I am directed by His Excellency the Governor to inform you that here will be no objection to give the Building over to a Committee of Gentlemen for the benefit of the District in the event of it being proposed to establish a Hospital with the assistance of voluntary contributions – and to leave with the Committee the Surgical Instruments, stores etc now belonging to the Hospital. I have therefore the honour to request your further report.
Edward Deas Thomson, Colonial Secretary’s Office, April 1848
Thus, the Hospital was allowed to remain open and kept its supplies, while a Committee of Gentlemen was formed, met, and began working towards the creation of a General Hospital for the public. The Gentlemen who assembled were:
Captain Wickham, Mr. E. B. Hawkins, Mr. C. Mackenzie, Mr. Lyon, Rev. B. Glennie, Mr. G. S. Tucker, Mr. J. Richardson, Mr. Haly, Mr. J. Kent, Dr. Cannan, Mr. Francis Bigge, Mr. G. Burgoyne, and Mr. Grenier.

Convict Hospital Floor Plan 
Surgeon’s Cottage, c.1860 
Rare photo of old Brisbane General Hospital
As 1848 progressed, so did the preparations for the General Hospital. The Committee was given the Colonial Secretary’s permission to merge with the Benevolent Society, then to appropriate fines from the Brisbane Court of Petty Sessions for additional funding. The Government would match subscriptions, if they reached the total of 200 pounds per annum.

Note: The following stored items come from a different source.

(* ===== verification/UniqueRace.v ===== *)
(** An insert and a key change that race for the same value of a unique key. *)

From S2P Require Import Prelude CoreState RowOps Shape Inv Unique.


(** A unique key on the first byte of the record, where 0 stands for null. *)
Definition byte_key : FM_KEY_CORE :=
  mkKey (mkOps (Some (λ r, hd 0 r)) (Some (λ pk, hd 0 pk)) (Some (λ a b, hd 0 a - hd 0 b)) (Some (λ a pk, hd 0 a - hd 0 pk))
    (Some (λ r, if decide (hd 0 r = 0) then 1 else 0))) true 2 None None.

#[export] Instance byte_key_laws : KeyOpsLaws (ops byte_key).
Proof.
  split; try by eexists; unfold same_key, matches_key, null_key, hash_of, key_hash_of; cbn.
  - split; unfold same_key; cbn; intros ?; [|intros ?|intros ? ?]; lia.
  - unfold same_key, hash_of. cbn. lia.
  - unfold same_key, null_key. cbn. intros a b E. repeat case_decide; try done; lia.
  - unfold matches_key, hash_of, key_hash_of. cbn. lia.
Qed.

(** Row 0 has key 1.  Thread 1 inserts key 2 in slot 1, and thread 2 changes the key of row 0 to 2
    after thread 1 has left the bucket and before it publishes its row. *)
Definition race_start : ksys :=
  mkK {[ 0 := mkRow FM_SLOT_ACTIVE [1]; 1 := mkRow FM_SLOT_FREE [] ]} {[ 1 := [0] ]} [1] ∅ ∅ None
    {[ 1%nat := KIns [2] InMutex; 2%nat := KUpd 0 (λ _, [2]) UpLock ]}.

(** C17: an insert and an update that changes a key to the same unique value can both succeed, and
    then the table has two rows with that key: the insert leaves the bucket before it publishes its
    row, and the duplicate check of the update passes over a row that is linked and not published. *)
Lemma unique_key_race : ∃ sched s, krun byte_key sched race_start = Some s ∧
  k_crew s !! 1%nat = Some (KIns [2] (InReturn FM_ERR_OK)) ∧ (∃ f, k_crew s !! 2%nat = Some (KUpd 0 f (UpReturn FM_ERR_OK))) ∧
  active s 0 = Some [2] ∧ active s 1 = Some [2].
Proof.
  set (sched := replicate 7 1%nat ++ replicate 13 2%nat ++ [1; 1]%nat). exists sched.
  destruct (krun byte_key sched race_start) as [s|] eqn:E; [|vm_compute in E; discriminate E].
  exists s. vm_compute in E. injection E as <-. split; [reflexivity|]. split; [reflexivity|]. split; [by eexists|]. by split.
Qed.
(** * Comparing the keys of two records *)

(** The bytes of a TEXT segment that take part in comparisons. *)
Definition text_part (sg : HA_KEYSEG) (pos : bytes) : bytes :=
  let cs := charset sg in
  let char_length := if decide (1 < mbmaxlen cs)
    then Z.min (fm_charpos cs (span 0 (seg_length sg) pos) (seg_length sg / mbmaxlen cs)) (seg_length sg)
    else seg_length sg in
  span 0 char_length pos.

(** The bytes of a VARCHAR segment of a record that take part in comparisons. *)
Definition var_part (sg : HA_KEYSEG) (pos : bytes) : bytes :=
  let cs := charset sg in
  let char_length := var_length sg pos in
  let pack_length := if decide (bit_start sg = 1) then 1 else 2 in
  let pos := from pack_length pos in
  let char_length := if decide (1 < mbmaxlen cs)
    then Z.min (fm_charpos cs (span 0 char_length pos) (seg_length sg / mbmaxlen cs)) char_length
    else Z.min char_length (seg_length sg) in
  span 0 char_length pos.

(** [true] when the segment differs ([return 1]). *)
Definition rec_seg_differs (sg : HA_KEYSEG) (rec1 rec2 : bytes) : bool :=
  let pos1 := from (start sg) rec1 in
  let pos2 := from (start sg) rec2 in
  match seg_type sg with
  | HA_KEYTYPE_TEXT => bool_decide (my_ci_strnncollsp (charset sg) (text_part sg pos1) (text_part sg pos2) ≠ 0)
  | HA_KEYTYPE_VARTEXT1 => bool_decide (my_ci_strnncollsp (charset sg) (var_part sg pos1) (var_part sg pos2) ≠ 0)
  | _ =>
      if decide (seg_type sg = HA_KEYTYPE_BIT ∧ bit_length sg ≠ 0) then
        let bits1 := get_rec_bits (from (bit_pos sg) rec1) (bit_start sg) (bit_length sg) in
        let bits2 := get_rec_bits (from (bit_pos sg) rec2) (bit_start sg) (bit_length sg) in
        bool_decide (bits1 ≠ bits2) ||
        bool_decide (span 0 (seg_length sg - 1) pos1 ≠ span 0 (seg_length sg - 1) pos2)
      else bool_decide (span 0 (seg_length sg) pos1 ≠ span 0 (seg_length sg) pos2)
  end.
(* ===== verification/Data.v ===== *)
(** Row operations of an open handle (src/fm_data.cc): the layer between the handler and the
    core, with the position it keeps and the errors it reports. *)

From S2P Require Import Prelude CoreState CoreOps RowOps Shape Inv Chains Reads Alloc Freelist Steps Insert Delete Lockset Update Clear Lifecycle Spec AutoInc Hash.

(** * Data *)

Inductive ha_err :=
| HA_OK
| HA_ERR_RECORD_FILE_FULL
| HA_ERR_OUT_OF_MEM
| HA_ERR_RECORD_DELETED
| HA_ERR_FOUND_DUPP_KEY
| HA_ERR_KEY_NOT_FOUND
| HA_ERR_RECORD_CHANGED
| HA_ERR_END_OF_FILE
| HA_ERR_CRASHED
| HA_ERR_WRONG_INDEX
| HA_ERR_WRONG_COMMAND
| HA_ERR_AUTOINC_READ_FAILED.

#[export] Instance ha_err_eq_dec : EqDecision ha_err.
Proof. solve_decision. Defined.

(** The HA_STATE_* bits of [info->update]. *)
Inductive ha_state := HA_STATE_AKTIV | HA_STATE_DELETED | HA_STATE_PREV_FOUND | HA_STATE_NEXT_FOUND | HA_STATE_NO_KEY.

#[export] Instance ha_state_eq_dec : EqDecision ha_state.
Proof. solve_decision. Defined.

(** [FM_INFO]: of [opt_flag], the bit READ_CHECK_USED.  [scratch] is the work area handed to the
    core, whose content after a call of the core nobody reads before writing it. *)
Record FM_INFO := mkInfo {
  current_slot : Z;
  current_gen : Z;
  current_hash_slot : Z;
  lastinx : Z;
  errkey : Z;
  update : list ha_state;
  read_check : bool;
  scan_pos : Z;
  lastkey : bytes;
  lastkey_len : Z;
  scratch : bytes
}.

(** The key types of an auto-increment column that the switch on [core.auto_key_type] tells apart. *)
Inductive auto_type :=
| AT_INT8 | AT_BINARY | AT_SHORT_INT | AT_USHORT_INT | AT_LONG_INT | AT_ULONG_INT | AT_INT24 | AT_UINT24
| AT_FLOAT | AT_DOUBLE | AT_LONGLONG | AT_ULONGLONG | AT_OTHER.

(** A handle at work: the share it points to, its own fields and the thread's [my_errno]. *)
Record dstate := mkD {
  core : FM_SHARE_CORE;
  keydefs : list FM_KEYDEF;
  info : FM_INFO;
  my_errno : ha_err
}.

Definition d_core (c : FM_SHARE_CORE) (d : dstate) : dstate := mkD c (keydefs d) (info d) (my_errno d).
Definition d_keydefs (k : list FM_KEYDEF) (d : dstate) : dstate := mkD (core d) k (info d) (my_errno d).
Definition d_info (i : FM_INFO) (d : dstate) : dstate := mkD (core d) (keydefs d) i (my_errno d).
Definition d_errno (e : ha_err) (d : dstate) : dstate := mkD (core d) (keydefs d) (info d) e.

Subscriptions were sought, and although a little slow in arriving, a blitz of passive-aggressive classified advertising managed to open the pockets of the reluctant.
William Charles Wilkes, “Our Windmill Correspondent,” was elected Secretary of the institution, and set about calling for tenders for supplies and services as diverse as water tank construction and pauper funerals.
A MEETING of the contributors to the funds of the MORETON BAY DISTRICT HOSPITAL is hereby convened for twelve o’clock (noon), on FRIDAY, the twelfth day of January next, at the Court House, North Brisbane, for the purpose of electing Officers for the abovenamed institution, to serve during the year 1849, in accordance with the terms of the Act of the Governor and Council of New South Wales, 11th Victoria, No. 29.
By, order of the Committee, WILLIAM WILKES, Brisbane, Dec. 23,1848. Secretary pro. tem.



“The graves must not be less than five feet deep, and the bodies must be removed at such times, and under such directions, as may be named by the Surgeons.” Just in case anyone wondered.
After a year of planning, negotiation, fundraising and tendering, the Brisbane General Hospital was proclaimed on 12 January 1849. Here are the original rules:

Sir Charles FitzRoy was quick to allow the handover of the hospital and stores to the clearly prepared local officials. Unlike his predecessor, he did not hector or obstruct Wickham and Ballow about the plan to replace the Convict Hospital.
Ironically, transportation to Moreton Bay resumed – mercifully briefly – in 1849, with the arrival of the Mountstuart Elphinstone. Once again, FitzRoy allowed himself to be swayed, this time by the authorities in England, only to rescind the policy and emerge looking like a very able administrator. Perhaps it was a strategy.